General Discussion
In reply to the discussion: Where is our President on intervening in the FUBAR situation in Oakland? [View all]Dragonfli
(10,622 posts)That was a progressive tho, not a conservative like what heads our party now:
Roosevelt also earned the reputation of a friend to organized labor when he supported striking Pennsylvania coal miners in the 1902 Anthracite Strike. Fearing a coal shortage in the industrial eastern United States, the president offered to help mine owners and workers negotiate a settlement involving wages and work hours. When mine owners refused to negotiate, however, Roosevelt threatened to seize the mines and place them under the control of federal troopsthe first time a U.S. president had ever sided with strikers against industrialists and forced them to compromise. The Supreme Court likewise sided with labor interests in its 1908 Muller v. Oregon ruling, which awarded some federal protection for female workers in factories.
Then there is also this:
Approximately 600 protesters were prevented from continuing a march on the outskirts of Selma by 200 state troopers who used tear gas, nightsticks, and bull whips while on horseback.

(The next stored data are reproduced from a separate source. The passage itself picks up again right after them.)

Lemma send_all msg l : forall b, NoDup l -> (forall ch, ch ∈ l -> exists buf, chans b !! ch = Some (mkChan 64 buf false)) ->
  let b' := foldl (send_to msg) b l in
  subscribers b' = subscribers b /\ next_chan b' = next_chan b /\
  forall x, chans b' !! x = match chans b !! x with
                            | Some (mkChan cap buf closed) => Some (mkChan cap (if decide (x ∈ l) then joined buf msg else buf) closed)
                            | None => None end.
Proof.
  induction l as [|ch l IH]; intros b Hnd Hl; cbn [foldl].
  - split_and!; [done|done|]. intros x. destruct (chans b !! x) as [[]|]; [|done]. by rewrite decide_False by apply not_elem_of_nil.
  - apply NoDup_cons in Hnd as [Hnot Hnd]. destruct (Hl ch) as (buf & Hc); [set_solver|].
    pose proof (fun x => send_to_chans msg b ch buf x Hc) as Hs. destruct (send_to_subs msg b ch) as [H1 H2].
    destruct (IH (send_to msg b ch) Hnd) as (I1 & I2 & I3).
    { intros x Hx. rewrite Hs. case_decide; [eauto|]. apply Hl. set_solver. }
    rewrite I1, I2. split_and!; [done|done|]. intros x. rewrite I3, Hs. case_decide as Hx; [subst x|].
    + rewrite Hc. rewrite decide_False by done. by rewrite decide_True by set_solver.
    + destruct (chans b !! x) as [[cap bf cl]|]; [|done]. do 2 f_equal. destruct (decide (x ∈ l)); [by rewrite decide_True by set_solver|].
      by rewrite decide_False by set_solver.
Qed.

Lemma snapshot_elem t b ch : ch ∈ snapshot t b <-> listens b t ch.
Proof.
  unfold snapshot, listens. rewrite elem_of_elements. destruct (subscribers b !! t) as [s|]; cbn; [|set_solver].
  split; [eauto|]. by intros (? & [= <-] & ?).
Qed.

Lemma buffer_listens b topic me : broker_ok b -> listens b topic me ->
  chans b !! me = Some (mkChan 64 (buffer b me) false) /\ (length (buffer b me) <= 64)%nat /\ (me < next_chan b)%nat.
Proof.
  intros Hb (subs & Hs & Hin). destruct (bo_subs _ Hb _ _ _ Hs Hin) as (buf & Hc & Hl). unfold buffer. rewrite Hc.
  split_and!; [done|done|]. apply (bo_below _ Hb). by rewrite Hc.
Qed.

(** What an operation does for a listener. *)
Definition serves_well (topic : string) (me : nat) (b : broker) (o : op) (r : broker * list string) : Prop :=
  broker_ok (fst r) /\ listens (fst r) topic me /\
  exists kept, kept `sublist_of` to_topic topic o /\ ((length (buffer b me) < 64)%nat -> kept = to_topic topic o) /\
    snd r ++ buffer (fst r) me = buffer b me ++ kept.
#[local] Instance toy_db : TxDB := {|
  state := list string * list (string * list string);
  contents := list string;
  cur := fst;
  points := snd;
  exec := toy_exec;
  effect := toy_effect;
  can_save _ := Ok tt;
  begin c := Ok (c, []);
  commit st := Ok (fst st)
|}.

Lemma from_point_split n l1 d l2 : n ∉ l1.*1 -> from_point n (l1 ++ (n, d) :: l2) = Some (d, l2).
Proof.
  induction l1 as [|[m x] l1 IH]; cbn; intros Hn; [by rewrite String.eqb_refl|].
  apply not_elem_of_cons in Hn as [Hne Hn]. destruct (String.eqb_spec m n) as [->|]; [done|]. by apply IH.
Qed.

#[local] Instance toy_laws : TxLaws toy_db.
Proof.
  pose proof (fun n => drop_str_app "SAVEPOINT " n : drop_str 10 ("SAVEPOINT " +:+ n) = n) as Hs.
  pose proof (fun n => drop_str_app "ROLLBACK TO " n : drop_str 12 ("ROLLBACK TO " +:+ n) = n) as Hb.
  pose proof (fun n => drop_str_app "RELEASE SAVEPOINT " n : drop_str 18 ("RELEASE SAVEPOINT " +:+ n) = n) as Hr.
  split; cbn.
  - intros sql [c ps] Hc. unfold control in Hc. apply orb_false_iff in Hc as [[H1 H2]%orb_false_iff H3]. unfold toy_exec.
    rewrite H1, H2, H3. cbn [fst snd]. by destruct (toy_effect sql c) as [c' r].
  - intros n [c ps] _. unfold toy_exec. rewrite HasPrefix_app, Hs. done.
  - intros n [c ps] l1 d l2 _ Hp Hn. cbn in Hp. subst ps. unfold toy_exec.
    change (HasPrefix ("ROLLBACK TO " +:+ n) "SAVEPOINT ") with false. rewrite HasPrefix_app. cbn iota.
    case_bool_decide; [by right|]. rewrite Hb, from_point_split by done. done.
  - intros n [c ps] l1 d l2 _ Hp Hn. cbn in Hp. subst ps. unfold toy_exec.
    change (HasPrefix ("RELEASE SAVEPOINT " +:+ n) "SAVEPOINT ") with false.
    change (HasPrefix ("RELEASE SAVEPOINT " +:+ n) "ROLLBACK TO ") with false. rewrite HasPrefix_app. cbn iota.
    rewrite Hr, from_point_split by done. done.
  - by intros c st [= <-].
  - by intros st c [= <-].
Qed.

(** A transaction that continues after a part of it has failed. *)
Definition some_work : work :=
  Do "a" (fun _ => Nest (Do "b" (fun _ => Nest (Do "c" (fun _ => Return Success)) (fun _ => Do "bad" (fun r =>
    match r with Ok _ => Return Success | Err er => Return (Failed er) end))))
    (fun _ => Do "d" (fun _ => Return Success))).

Forced to return to Selma, 17 marchers were hospitalized, and a federal lawsuit requesting the procession's continuance was filed by King and his supporters. While protected by federal troops, the march proceeded on March 21 and ended with four Ku Klux Klan members shot and the death of Viola Liuzzo, a 39-year-old white civil rights volunteer from Detroit. In response, President Lyndon Johnson said, Mrs. Liuzzo went to Alabama to serve the struggle for justice. She was murdered by the enemies of justice who for decades have used the rope and the gun and the tar and the feather to terrorize their neighbors.